Discretionary payments have been around for some time, but they are often a late-design throw-in for many compensation programs. Discretionary payments are fully dependent on the sales management’s choice, and are not on any schedule or based on pre-defined requirements. Typically, these payments are made when a sales rep displays exceptional performance or the company hits a milestone.
Should you consider adding and/or continuing discretionary payments in your company’s bonus compensation program? Let’s look at a few reasons in favor of adding discretionary pay:
• Field managers typically enjoy the freedom associated with discretionary pay. Discretionary pay can help with a number of unique situations in the field, especially those too varied and numerous to build into a base compensation plan.
• With the amount of time it often takes to complete a sales cycle or for sales to hit the books, discretionary pay can be an excellent way to provide more timely rewards.
• If you already have a points program in place for contests, using those points for discretionary pay can be a logical next step.
There are really only two steps to follow to set up a discretionary payment program.

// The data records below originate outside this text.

(* ===== verification/Values.v ===== *)
(** The values of the language (crates/var/src): [Var], its accessors and
    constructors (variant.rs), errors (error.rs), flyweights (flyweight.rs) and
    lambdas (lambda.rs).

    The code stores a value as a tag, seven bytes of metadata and a word; here it
    is the variant that [Var::variant] shows. Two facts of the representation
    stay: the length cached in 16 bits ([cached_len]), which length and index
    operations read first, and the test for ASCII strings. Conflict hints belong
    to the database (Payload) and are left out. A string is its list of Unicode
    scalar values. [Text] gives what the code takes from elsewhere: case
    conversion (the tables of Rust's library) and the interner of symbols. *)
From S2P Require Import Prelude Obj TxTypes Float64 Opcodes.
From Stdlib Require Import Ascii String.
From stdpp Require Import base gmap list strings.

Open Scope Z_scope.

Definition Str : Type := list N.

(** A string literal of the source. *)
Definition lit (s : string) : Str := N_of_ascii <$> list_ascii_of_string s.

(** [format!("{}", i)] for an integer. *)
Definition fmt_int (i : Z) : Str := N_of_ascii <$> fmt_signed i.

Class Text := {
  to_lowercase : N → list N;
  mk_symbol : Str → Symbol;
  as_arc_str : Symbol → Str;
}.

(** A variable's name as a symbol (names.rs); a register prints as
    [<register_n>]. *)
Definition var_name_symbol `{Text} (nr : VarName) : Symbol :=
  match nr with
  | Named sym => sym
  | Register r => mk_symbol (lit "<register_" ++ fmt_int r ++ lit ">")
  end.

Definition to_symbol `{Text} (v : Variable_) : Symbol := var_name_symbol (var_nr v).

Definition ident_for_name `{Text} (ns : Names) (n : Name) : option Symbol :=
  (λ d, var_name_symbol (var_nr (identifier d))) <$> decls ns !! n.

Definition ident_for_scope0_offset `{Text} (ns : Names) (offset : Z) : option Symbol :=
  name_for_scope0_offset ns offset ≫= ident_for_name ns.

(** ** Errors, flyweights, lambdas *)

Record ErrorOf (V : Type) := mkError {
  err_type : ErrorCode;
  err_msg : option Str;
  err_value : option V;
}.
Arguments mkError {V}. Arguments err_type {V}. Arguments err_msg {V}. Arguments err_value {V}.

Record FlyweightOf (V : Type) := mkFlyweight {
  fw_delegate : Obj;
  fw_slots : list (Symbol * V);
  fw_contents : list V;
}.
Arguments mkFlyweight {V}. Arguments fw_delegate {V}. Arguments fw_slots {V}.
Arguments fw_contents {V}.

Record LambdaOf (V : Type) := mkLambda {
  lam_params : ScatterArgs;
  lam_body : Program V;
  lam_captured_env : list (list V);
  lam_self_var : option Name;
}.
Arguments mkLambda {V}. Arguments lam_params {V}. Arguments lam_body {V}.
Arguments lam_captured_env {V}. Arguments lam_self_var {V}.

Inductive Var :=
| VNone
| VBool (b : bool)
| VInt (i : Z)
| VFloat (f : f64)
| VObj (o : Obj)
| VSym (s : Symbol)
| VStr (s : Str)
| VList (l : list Var)
| VMap (m : list (Var * Var))
| VErr (e : ErrorOf Var)
| VFlyweight (f : FlyweightOf Var)
| VBinary (b : list Z)
| VLambda (l : LambdaOf Var).

Definition Error : Type := ErrorOf Var.
Definition Flyweight : Type := FlyweightOf Var.
Definition Lambda : Type := LambdaOf Var.
Definition PrgInner : Type := Program Var.

(** [ErrorCode::msg], [with_msg], [From<ErrorCode>]. *)
Definition with_msg (c : ErrorCode) (s : Str) : Error := mkError c (Some s) None.
Definition from_code (c : ErrorCode) : Error := mkError c None None.

Definition error_code_string `{Text} (c : ErrorCode) : Str :=
  match c with
  | E_NONE => lit "E_NONE" | E_TYPE => lit "E_TYPE" | E_DIV => lit "E_DIV"
  | E_PERM => lit "E_PERM" | E_PROPNF => lit "E_PROPNF" | E_VERBNF => lit "E_VERBNF"
  | E_VARNF => lit "E_VARNF" | E_INVIND => lit "E_INVIND" | E_RECMOVE => lit "E_RECMOVE"
  | E_MAXREC => lit "E_MAXREC" | E_RANGE => lit "E_RANGE" | E_ARGS => lit "E_ARGS"
  | E_NACC => lit "E_NACC" | E_INVARG => lit "E_INVARG" | E_QUOTA => lit "E_QUOTA"
  | E_FLOAT => lit "E_FLOAT" | E_FILE => lit "E_FILE" | E_EXEC => lit "E_EXEC"
  | E_INTRPT => lit "E_INTRPT" | ErrCustom sym => as_arc_str sym
  end.

Definition error_message `{Text} (e : Error) : Str :=
  match err_msg e with
  | Some msg => msg
  | None =>
      match err_type e with
      | E_NONE => lit "No error" | E_TYPE => lit "Type mismatch"
      | E_DIV => lit "Division by zero" | E_PERM => lit "Permission denied"
      | E_PROPNF => lit "Property not found" | E_VERBNF => lit "Verb not found"
      | E_VARNF => lit "Variable not found" | E_INVIND => lit "Invalid indirection"
      | E_RECMOVE => lit "Recursive move" | E_MAXREC => lit "Too many verb calls"
      | E_RANGE => lit "Range error" | E_ARGS => lit "Incorrect number of arguments"
      | E_NACC => lit "Move refused by destination" | E_INVARG => lit "Invalid argument"
      | E_QUOTA => lit "Resource limit exceeded"
      | E_FLOAT => lit "Floating-point arithmetic error" | E_FILE => lit "File error"
      | E_EXEC => lit "Execution error" | E_INTRPT => lit "Interruption"
      | ErrCustom sym => lit "Custom error: " ++ as_arc_str sym
      end
  end.

Definition error_name `{Text} (e : Error) : Symbol := mk_symbol (error_code_string (err_type e)).

(** [Error::to_int], [Error::from_repr]. *)
Definition error_to_int (c : ErrorCode) : option Z :=
  match c with
  | E_NONE => Some 0 | E_TYPE => Some 1 | E_DIV => Some 2 | E_PERM => Some 3
  | E_PROPNF => Some 4 | E_VERBNF => Some 5 | E_VARNF => Some 6 | E_INVIND => Some 7
  | E_RECMOVE => Some 8 | E_MAXREC => Some 9 | E_RANGE => Some 10 | E_ARGS => Some 11
  | E_NACC => Some 12 | E_INVARG => Some 13 | E_QUOTA => Some 14 | E_FLOAT => Some 15
  | E_FILE => Some 16 | E_EXEC => Some 17 | E_INTRPT => Some 18 | ErrCustom _ => None
  end.

Definition error_from_repr (v : Z) : option Error :=
  from_code <$>
  match v with
  | 0 => Some E_NONE | 1 => Some E_TYPE | 2 => Some E_DIV | 3 => Some E_PERM
  | 4 => Some E_PROPNF | 5 => Some E_VERBNF | 6 => Some E_VARNF | 7 => Some E_INVIND
  | 8 => Some E_RECMOVE | 9 => Some E_MAXREC | 10 => Some E_RANGE | 11 => Some E_ARGS
  | 12 => Some E_NACC | 13 => Some E_INVARG | 14 => Some E_QUOTA | 15 => Some E_FLOAT
  | 16 => Some E_FILE | 17 => Some E_EXEC | 18 => Some E_INTRPT | _ => None
  end.

(** ** Constructors and accessors *)

Definition v_bool_int (b : bool) : Var := if b then VInt 1 else VInt 0.
Definition v_err (c : ErrorCode) : Var := VErr (from_code c).
Definition v_nothing : Var := VObj NOTHING.

Definition as_integer (v : Var) : option Z := match v with VInt i => Some i | _ => None end.
Definition as_float (v : Var) : option f64 := match v with VFloat f => Some f | _ => None end.
Definition as_object (v : Var) : option Obj := match v with VObj o => Some o | _ => None end.
Definition as_string (v : Var) : option Str := match v with VStr s => Some s | _ => None end.
Definition as_list (v : Var) : option (list Var) := match v with VList l => Some l | _ => None end.
Definition as_lambda (v : Var) : option Lambda := match v with VLambda l => Some l | _ => None end.
Definition as_error (v : Var) : option Error := match v with VErr e => Some e | _ => None end.
Definition as_flyweight (v : Var) : option Flyweight :=
  match v with VFlyweight f => Some f | _ => None end.

Definition is_none (v : Var) : bool := match v with VNone => true | _ => false end.
Definition is_int (v : Var) : bool := match v with VInt _ => true | _ => false end.
Definition is_float (v : Var) : bool := match v with VFloat _ => true | _ => false end.
Definition is_list (v : Var) : bool := match v with VList _ => true | _ => false end.
Definition is_string (v : Var) : bool := match v with VStr _ => true | _ => false end.
Definition is_sequence (v : Var) : bool :=
  match v with VList _ | VStr _ | VBinary _ => true | _ => false end.
Definition is_associative (v : Var) : bool := match v with VMap _ => true | _ => false end.
Definition is_scalar (v : Var) : bool := negb (is_sequence v) && negb (is_associative v).

Definition same_numeric_type (a b : Var) : bool :=
  match a, b with
  | VInt _, VInt _ | VFloat _, VFloat _ | VObj _, VObj _ => true
  | _, _ => false
  end.

Definition type_code (v : Var) : VarType :=
  match v with
  | VNone => TYPE_NONE | VBool _ => TYPE_BOOL | VInt _ => TYPE_INT | VFloat _ => TYPE_FLOAT
  | VObj _ => TYPE_OBJ | VSym _ => TYPE_SYMBOL | VStr _ => TYPE_STR | VList _ => TYPE_LIST
  | VMap _ => TYPE_MAP | VErr _ => TYPE_ERR | VFlyweight _ => TYPE_FLYWEIGHT
  | VBinary _ => TYPE_BINARY | VLambda _ => TYPE_LAMBDA
  end.

(** [VarType::to_literal] *)
Definition type_literal (t : VarType) : Str :=
  lit match t with
      | TYPE_INT => "TYPE_INT" | TYPE_OBJ => "TYPE_OBJ" | TYPE_FLOAT => "TYPE_FLOAT"
      | TYPE_STR => "TYPE_STR" | TYPE_ERR => "TYPE_ERR" | TYPE_LIST => "TYPE_LIST"
      | TYPE_MAP => "TYPE_MAP" | TYPE_BOOL => "TYPE_BOOL" | TYPE_FLYWEIGHT => "TYPE_FLYWEIGHT"
      | TYPE_SYMBOL => "TYPE_SYM" | TYPE_BINARY => "TYPE_BINARY" | TYPE_LAMBDA => "TYPE_LAMBDA"
      | _ => "INVALID-TYPE"
      end.

Definition ty (v : Var) : Str := type_literal (type_code v).

Definition as_symbol `{Text} (v : Var) : result Symbol Error :=
  match v with
  | VStr s => Ok (mk_symbol s)
  | VSym s => Ok s
  | VErr e => Ok (error_name e)
  | _ => Err (with_msg E_TYPE (lit "Cannot convert " ++ ty v ++ lit " to symbol"))
  end.

Definition is_true (v : Var) : bool :=
  match v with
  | VNone | VObj _ | VErr _ => false
  | VBool b => b
  | VInt i => negb (i =? 0)
  | VFloat f => negb (is_zero f)
  | VSym _ | VLambda _ => true
  | VStr s => negb (bool_decide (s = []))
  | VList [] | VMap [] | VBinary [] => false
  | VList _ | VMap _ | VBinary _ => true
  | VFlyweight f => match fw_contents f with [] => false | _ => true end
  end.

(** ** The cached length *)

Definition LEN_OVERFLOW : Z := 0xFFFF.

(** [meta_with_len]: the length in 16 bits, or the sentinel. *)
Definition meta_len (len : Z) : Z := if LEN_OVERFLOW <=? len then LEN_OVERFLOW else as_u16 len.

Definition zlen {A} (l : list A) : Z := Z.of_nat (length l).

(** The real length of a container. *)
Definition container_len (v : Var) : Z :=
  match v with
  | VStr s => zlen s
  | VList l => zlen l
  | VMap m => zlen m
  | VBinary b => zlen b
  | _ => 0
  end.

Definition cached_len (v : Var) : Z := meta_len (container_len v).

Definition len (v : Var) : result Z Error :=
  if is_scalar v then
    Err (with_msg E_INVARG (lit "Cannot get length of scalar value " ++ ty v))
  else
    let cached := cached_len v in
    if negb (cached =? LEN_OVERFLOW) then Ok cached else Ok (container_len v).

Definition is_empty (v : Var) : result bool Error :=
  if is_scalar v then
    Err (with_msg E_INVARG (lit "Cannot check if scalar value " ++ ty v ++ lit " is empty"))
  else
    let cached := cached_len v in
    if negb (cached =? LEN_OVERFLOW) then Ok (cached =? 0) else Ok (container_len v =? 0).

(** [str_is_ascii]: as many bytes as characters. *)
Definition is_ascii (s : Str) : bool := forallb (λ c, (c <? 128)%N) s.

(** ** Flyweights *)

Section flyweight.
Context `{Interner}.

Definition sym_leb (a b : Symbol) : bool := compare_id a <=? compare_id b.

(** [sort_unstable_by_key]: with equal keys the order is not specified; insertion
    keeps the later one after the earlier. *)
Fixpoint insert_slot {A} (kv : Symbol * A) (l : list (Symbol * A)) : list (Symbol * A) :=
  match l with
  | [] => [kv]
  | kv' :: l' => if sym_leb kv.1 kv'.1 then kv :: l else kv' :: insert_slot kv l'
  end.

Definition sort_slots {A} (l : list (Symbol * A)) : list (Symbol * A) :=
  fold_right insert_slot [] l.

Fixpoint dedup_slots {A} (l : list (Symbol * A)) : list (Symbol * A) :=
  match l with
  | [] => []
  | (k, v) :: l' =>
      match dedup_slots l' with
      | (k', w) :: r => if compare_id k =? compare_id k' then (k, w) :: r else (k, v) :: (k', w) :: r
      | [] => [(k, v)]
      end
  end.

Definition canonicalize_slots {A} (l : list (Symbol * A)) : list (Symbol * A) :=
  dedup_slots (sort_slots l).

Definition mk_flyweight (delegate : Obj) (slots : list (Symbol * Var)) (contents : list Var)
  : Flyweight := mkFlyweight delegate (canonicalize_slots slots) contents.

Definition get_slot (f : Flyweight) (key : Symbol) : option Var :=
  snd ∘ snd <$> list_find (λ kv, compare_id kv.1 = compare_id key) (fw_slots f).

(** Slots below the key, the slot, slots above it: the slots are sorted, so the
    binary search finds the slot or the place for it. *)
Definition add_slot (f : Flyweight) (key : Symbol) (value : Var) : Flyweight :=
  mkFlyweight (fw_delegate f)
    (filter (λ kv, compare_id kv.1 < compare_id key) (fw_slots f) ++ [(key, value)]
     ++ filter (λ kv, compare_id key < compare_id kv.1) (fw_slots f))
    (fw_contents f).

Definition remove_slot (f : Flyweight) (key : Symbol) : Flyweight :=
  mkFlyweight (fw_delegate f)
    (filter (λ kv, compare_id kv.1 ≠ compare_id key) (fw_slots f)) (fw_contents f).
End flyweight.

Following these steps will help avoid program overdesign:
1. Set a discretionary budget. I have seen estimates of 5% of the total bonus budget, or no more than $1,000 per sales rep per year. Whichever level you choose, the budget should be a small portion of a rep’s total compensation because of its 100% reliance on manager perceptions.
2. Create some level-setting among the management team for distributing discretionary pay. This can be done by providing examples and limits on payouts that individual reps can receive each quarter. Of course, there is a tricky balance when adding restrictions if you want to keep it truly “discretionary.”
Hopefully, this is helpful if your company is considering discretionary payments. What other advice would you add?